*** Opening DATASET RECORDS ***
Inductive regex : Type :=
| REps
| RChr (c : ascii)
| RCat (r1 r2 : regex)
| RAlt (r1 r2 : regex)
| ROpt (r : regex).

(** One alternative: a sequence of characters, each optionally followed
    by [?]. *)
Fixpoint parse_branch (p : string) : regex :=
  match p with
  | EmptyString => REps
  | String c rest =>
      match rest with
      | String "?"%char rest' => RCat (ROpt (RChr c)) (parse_branch rest')
      | _ => RCat (RChr c) (parse_branch rest)
      end
  end.

(** The pieces of [s] between occurrences of [sep]. *)
Fixpoint split_on (sep : ascii) (s : string) : list string :=
  match s with
  | EmptyString => [EmptyString]
  | String c t =>
      if Ascii.eqb c sep then EmptyString :: split_on sep t
      else match split_on sep t with
           | h :: q => String c h :: q
           | [] => [String c EmptyString]
           end
  end.

(** [re2.compile(pattern)] on the fragment. *)
Definition compile (pattern : string) : regex :=
  match map parse_branch (split_on "|"%char pattern) with
  | [] => REps
  | r :: rs => fold_left RAlt rs r
  end.

(** The remainders of [s] after each prefix of [s] that [r] matches. *)
Fixpoint rmatch (r : regex) (s : string) : list string :=
  match r with
  | REps => [s]
  | RChr c =>
      match s with
      | String c' t => if Ascii.eqb c c' then [t] else []
      | EmptyString => []
      end
  | RCat r1 r2 => flat_map (rmatch r2) (rmatch r1 s)
  | RAlt r1 r2 => (rmatch r1 s ++ rmatch r2 s)%list
  | ROpt r1 => (rmatch r1 s ++ [s])%list
  end.

(** [r] matches a prefix of [s]. *)
Definition match_here (r : regex) (s : string) : bool :=
  match rmatch r s with
  | [] => false
  | _ :: _ => true
  end.

(** Unanchored search: [r] matches at some position of [s]. *)
Fixpoint search_regex (r : regex) (s : string) : bool :=
  match_here r s
  || match s with
     | EmptyString => false
     | String _ t => search_regex r t
     end.

(** The truth value of [re2.search(pattern, s)]: a match object is truthy,
    [None] is falsy. *)
Definition search (pattern s : string) : bool :=
  search_regex (compile pattern) s.

End Re2.

(** ** The configuration object

    [airflow.configuration.conf] is not part of this module; the script
    only calls its accessors.  Each accessor either returns a value or
    raises; none of them writes to this module's logger. *)

Record AirflowConfigParser : Type := {
  conf_get : string -> string -> exn + string;
  conf_getint : string -> string -> exn + Z;
  conf_getboolean : string -> string -> exn + bool;
  (** [conf.getjson(section, key, fallback=...)] *)
  conf_getjson : string -> string -> pyvalue -> exn + pyvalue;
  (** [conf.getsection(section)]: a dictionary, or [None] *)
  conf_getsection : string -> exn + option (gmap string pyvalue);
  conf_has_option : string -> string -> exn + bool;
  conf_get_mandatory_value : string -> string -> exn + string
}.

(** [ssl.CERT_REQUIRED]: the member of the integer enumeration
    [ssl.VerifyMode] with value 2. *)
Module ssl.
Definition CERT_REQUIRED : pyvalue := VInt 2.
End ssl.

(** ** The script [default_celery.py] *)

Module default_celery.

Local Open Scope script_scope.

(** The names the script binds at module level.  [celery_ssl_active] is
    bound at line 86 and [broker_use_ssl] only inside the SSL branches,
    so both are absent until then. *)
Record namespace : Type := Namespace {
  broker_url : string;
  broker_transport_options : gmap string pyvalue;
  broker_transport_options_for_celery : gmap string pyvalue;
  result_backend : string;
  DEFAULT_CELERY_CONFIG : gmap string pyvalue;
  celery_ssl_active : option bool;
  broker_use_ssl : option (gmap string pyvalue)
}.

(** Lines 30-31. *)
Definition _broker_supports_visibility_timeout (url : string) : bool :=
  startswith url ["redis://"; "rediss://"; "sqs://"; "sentinel://"].

(** [d or {}] for [d] a dictionary or [None] (line 38). *)
Definition or_empty_dict (d : option (gmap string pyvalue)) : gmap string pyvalue :=
  match d with
  | Some m => if truthy_dict m then m else ∅
  | None => ∅
  end.

(** Lines 39-41: the dictionary after the conditional assignment. *)
Definition default_visibility_timeout (broker_url : string)
    (broker_transport_options : gmap string pyvalue) : gmap string pyvalue :=
  if negb (dict_contains "visibility_timeout" broker_transport_options) then
    if _broker_supports_visibility_timeout broker_url then
      <["visibility_timeout" := VInt 21600]> broker_transport_options
    else broker_transport_options
  else broker_transport_options.

(** [d.get(k)]: the value, or [None] when the key is absent. *)
Definition dict_get (k : string) (d : gmap string pyvalue) : pyvalue :=
  match d !! k with
  | Some v => v
  | None => VNone
  end.

Definition sentinel_kwargs_error : exn :=
  Raise AirflowException
    "sentinel_kwargs should be written in the correct dictionary format.".

(** Lines 43-51: the copy handed to Celery. *)
Definition copy_for_celery (broker_transport_options : gmap string pyvalue)
  : M (gmap string pyvalue) :=
  let broker_transport_options_for_celery := broker_transport_options in
  if dict_contains "sentinel_kwargs" broker_transport_options then
    try_except
      (let sentinel_kwargs := dict_get "sentinel_kwargs" broker_transport_options in
       if negb (isinstance_dict sentinel_kwargs) then raise (Raise ValueError EmptyString)
       else ret (<["sentinel_kwargs" := sentinel_kwargs]>
                   broker_transport_options_for_celery))
      [(Exception, fun _ => raise sentinel_kwargs_error)]
  else ret broker_transport_options_for_celery.

(** The message of line 56. *)
Definition result_backend_debug : string :=
  "Value for celery result_backend not found. Using sql_alchemy_conn with db+ prefix.".

(** Lines 53-57. *)
Definition read_result_backend (conf : AirflowConfigParser) : M string :=
  has_option <- call (conf_has_option conf "celery" "RESULT_BACKEND") ;;
  if has_option : bool then
    call (conf_get_mandatory_value conf "celery" "RESULT_BACKEND")
  else
    log_debug result_backend_debug ;;;
    sql_alchemy_conn <- call (conf_get conf "database" "SQL_ALCHEMY_CONN") ;;
    ret ("db+" ++ sql_alchemy_conn).

(** Lines 59-75: the dictionary display, its values evaluated in order. *)
Definition build_default_celery_config (conf : AirflowConfigParser)
    (broker_url : string)
    (broker_transport_options_for_celery : gmap string pyvalue)
    (result_backend : string) : M (gmap string pyvalue) :=
  worker_prefetch_multiplier <-
    call (conf_getint conf "celery" "worker_prefetch_multiplier") ;;
  task_default_queue <- call (conf_get conf "operators" "DEFAULT_QUEUE") ;;
  task_default_exchange <- call (conf_get conf "operators" "DEFAULT_QUEUE") ;;
  task_track_started <- call (conf_getboolean conf "celery" "task_track_started") ;;
  database_engine_options <-
    call (conf_getjson conf "celery" "result_backend_sqlalchemy_engine_options"
            (VDict ∅)) ;;
  worker_concurrency <- call (conf_getint conf "celery" "WORKER_CONCURRENCY") ;;
  worker_enable_remote_control <-
    call (conf_getboolean conf "celery" "worker_enable_remote_control") ;;
  ret (list_to_map
         [("accept_content", VList [VStr "json"]);
          ("event_serializer", VStr "json");
          ("worker_prefetch_multiplier", VInt worker_prefetch_multiplier);
          ("task_acks_late", VBool true);
          ("task_default_queue", VStr task_default_queue);
          ("task_default_exchange", VStr task_default_exchange);
          ("task_track_started", VBool task_track_started);
          ("broker_url", VStr broker_url);
          ("broker_transport_options", VDict broker_transport_options_for_celery);
          ("result_backend", VStr result_backend);
          ("database_engine_options", database_engine_options);
          ("worker_concurrency", VInt worker_concurrency);
          ("worker_enable_remote_control", VBool worker_enable_remote_control)]).

(** Lines 36-75: everything up to and including the assignment of
    [DEFAULT_CELERY_CONFIG]. *)
Definition assemble_default_config (conf : AirflowConfigParser) : M namespace :=
  broker_url <- call (conf_get conf "celery" "BROKER_URL") ;;
  section <- call (conf_getsection conf "celery_broker_transport_options") ;;
  let broker_transport_options :=
    default_visibility_timeout broker_url (or_empty_dict section) in
  broker_transport_options_for_celery <- copy_for_celery broker_transport_options ;;
  result_backend <- read_result_backend conf ;;
  config <- build_default_celery_config conf broker_url
              broker_transport_options_for_celery result_backend ;;
  ret {| broker_url := broker_url;
         broker_transport_options := broker_transport_options;
         broker_transport_options_for_celery := broker_transport_options_for_celery;
         result_backend := result_backend;
         DEFAULT_CELERY_CONFIG := config;
         celery_ssl_active := None;
         broker_use_ssl := None |}.

(** Lines 78-83. *)
Definition _get_celery_ssl_active (conf : AirflowConfigParser) : M bool :=
  try_except
    (call (conf_getboolean conf "celery" "SSL_ACTIVE"))
    [(AirflowConfigException,
      fun _ => log_warning "Celery Executor will run without SSL" ;;; ret false)].

(** The record line 82 emits. *)
Definition ssl_warning : log_record :=
  LogRecord WARNING "Celery Executor will run without SSL".

Definition unsupported_broker_message : string :=
  "The broker you configured does not support SSL_ACTIVE to be True. "
  ++ "Please use RabbitMQ or Redis if you would like to use SSL for broker.".

Definition ssl_options_missing_error : exn :=
  Raise AirflowException
    ("AirflowConfigException: SSL_ACTIVE is True, "
     ++ "please ensure SSL_KEY, "
     ++ "SSL_CERT and SSL_CACERT are set").

Definition unknown_ssl_error (e : exn) : exn :=
  Raise AirflowException
    ("Exception: There was an unknown Celery SSL Error. Please ensure you want to use SSL and/or have "
     ++ "all necessary certs and key (" ++ exn_str e ++ ").").

(** Lines 91-96: the dictionary display of the AMQP branch. *)
Definition plain_ssl_options (keyfile certfile ca_certs : string)
  : gmap string pyvalue :=
  list_to_map
    [("keyfile", VStr keyfile);
     ("certfile", VStr certfile);
     ("ca_certs", VStr ca_certs);
     ("cert_reqs", ssl.CERT_REQUIRED)].

(** Lines 98-103: the dictionary display of the Redis/Sentinel branch. *)
Definition prefixed_ssl_options (ssl_keyfile ssl_certfile ssl_ca_certs : string)
  : gmap string pyvalue :=
  list_to_map
    [("ssl_keyfile", VStr ssl_keyfile);
     ("ssl_certfile", VStr ssl_certfile);
     ("ssl_ca_certs", VStr ssl_ca_certs);
     ("ssl_cert_reqs", ssl.CERT_REQUIRED)].

(** Lines 90-108: the value bound to [broker_use_ssl], or the exception
    of the last branch.  The values of a display are evaluated in order. *)
Definition select_broker_use_ssl (conf : AirflowConfigParser) (broker_url : string)
  : M (gmap string pyvalue) :=
  if truthy_str broker_url && str_contains "amqp://" broker_url then
    keyfile <- call (conf_get conf "celery" "SSL_KEY") ;;
    certfile <- call (conf_get conf "celery" "SSL_CERT") ;;
    ca_certs <- call (conf_get conf "celery" "SSL_CACERT") ;;
    ret (plain_ssl_options keyfile certfile ca_certs)
  else if truthy_str broker_url && Re2.search "rediss?://|sentinel://" broker_url then
    ssl_keyfile <- call (conf_get conf "celery" "SSL_KEY") ;;
    ssl_certfile <- call (conf_get conf "celery" "SSL_CERT") ;;
    ssl_ca_certs <- call (conf_get conf "celery" "SSL_CACERT") ;;
    ret (prefixed_ssl_options ssl_keyfile ssl_certfile ssl_ca_certs)
  else raise (Raise AirflowException unsupported_broker_message).

(** Line 86: [celery_ssl_active = ...] binds the name. *)
Definition bind_celery_ssl_active (active : bool) (ns : namespace) : namespace :=
  {| broker_url := broker_url ns;
     broker_transport_options := broker_transport_options ns;
     broker_transport_options_for_celery := broker_transport_options_for_celery ns;
     result_backend := result_backend ns;
     DEFAULT_CELERY_CONFIG := DEFAULT_CELERY_CONFIG ns;
     celery_ssl_active := Some active;
     broker_use_ssl := broker_use_ssl ns |}.

(** Lines 91/98 and 110: [broker_use_ssl = ...] binds the name and
    [DEFAULT_CELERY_CONFIG["broker_use_ssl"] = broker_use_ssl] stores the
    same dictionary under the key. *)
Definition bind_broker_use_ssl (use_ssl : gmap string pyvalue) (ns : namespace)
  : namespace :=
  {| broker_url := broker_url ns;
     broker_transport_options := broker_transport_options ns;
     broker_transport_options_for_celery := broker_transport_options_for_celery ns;
     result_backend := result_backend ns;
     DEFAULT_CELERY_CONFIG :=
       <["broker_use_ssl" := VDict use_ssl]> (DEFAULT_CELERY_CONFIG ns);
     celery_ssl_active := celery_ssl_active ns;
     broker_use_ssl := Some use_ssl |}.

(** Lines 86-121: the SSL probe and the [try] statement. *)
Definition configure_broker_ssl (conf : AirflowConfigParser) (ns : namespace)
  : M namespace :=
  active <- _get_celery_ssl_active conf ;;
  let ns := bind_celery_ssl_active active ns in
  try_except
    (if active : bool then
       use_ssl <- select_broker_use_ssl conf (broker_url ns) ;;
       ret (bind_broker_use_ssl use_ssl ns)
     else ret ns)
    [(AirflowConfigException, fun _ => raise ssl_options_missing_error);
     (Exception, fun e => raise (unknown_ssl_error e))].

Definition result_backend_warning (result_backend : string) : string :=
  "You have configured a result_backend of " ++ result_backend
  ++ ", it is highly recommended "
  ++ "to use an alternative result_backend (i.e. a database).".

(** Lines 123-128. *)
Definition check_result_backend (ns : namespace) : M unit :=
  if Re2.search "rediss?://|amqp://|rpc://" (result_backend ns) then
    log_warning (result_backend_warning (result_backend ns))
  else ret tt.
*** Closing DATASET RECORDS ***
**ABOUT THIS EXERCISE**
Up to and including the line with "(** [re2.compile(pattern)] on", output each line of the entries above exactly, starting from the first.

**RESULT**
Inductive regex : Type :=
| REps
| RChr (c : ascii)
| RCat (r1 r2 : regex)
| RAlt (r1 r2 : regex)
| ROpt (r : regex).

(** One alternative: a sequence of characters, each optionally followed
    by [?]. *)
Fixpoint parse_branch (p : string) : regex :=
  match p with
  | EmptyString => REps
  | String c rest =>
      match rest with
      | String "?"%char rest' => RCat (ROpt (RChr c)) (parse_branch rest')
      | _ => RCat (RChr c) (parse_branch rest)
      end
  end.

(** The pieces of [s] between occurrences of [sep]. *)
Fixpoint split_on (sep : ascii) (s : string) : list string :=
  match s with
  | EmptyString => [EmptyString]
  | String c t =>
      if Ascii.eqb c sep then EmptyString :: split_on sep t
      else match split_on sep t with
           | h :: q => String c h :: q
           | [] => [String c EmptyString]
           end
  end.

(** [re2.compile(pattern)] on the fragment. *)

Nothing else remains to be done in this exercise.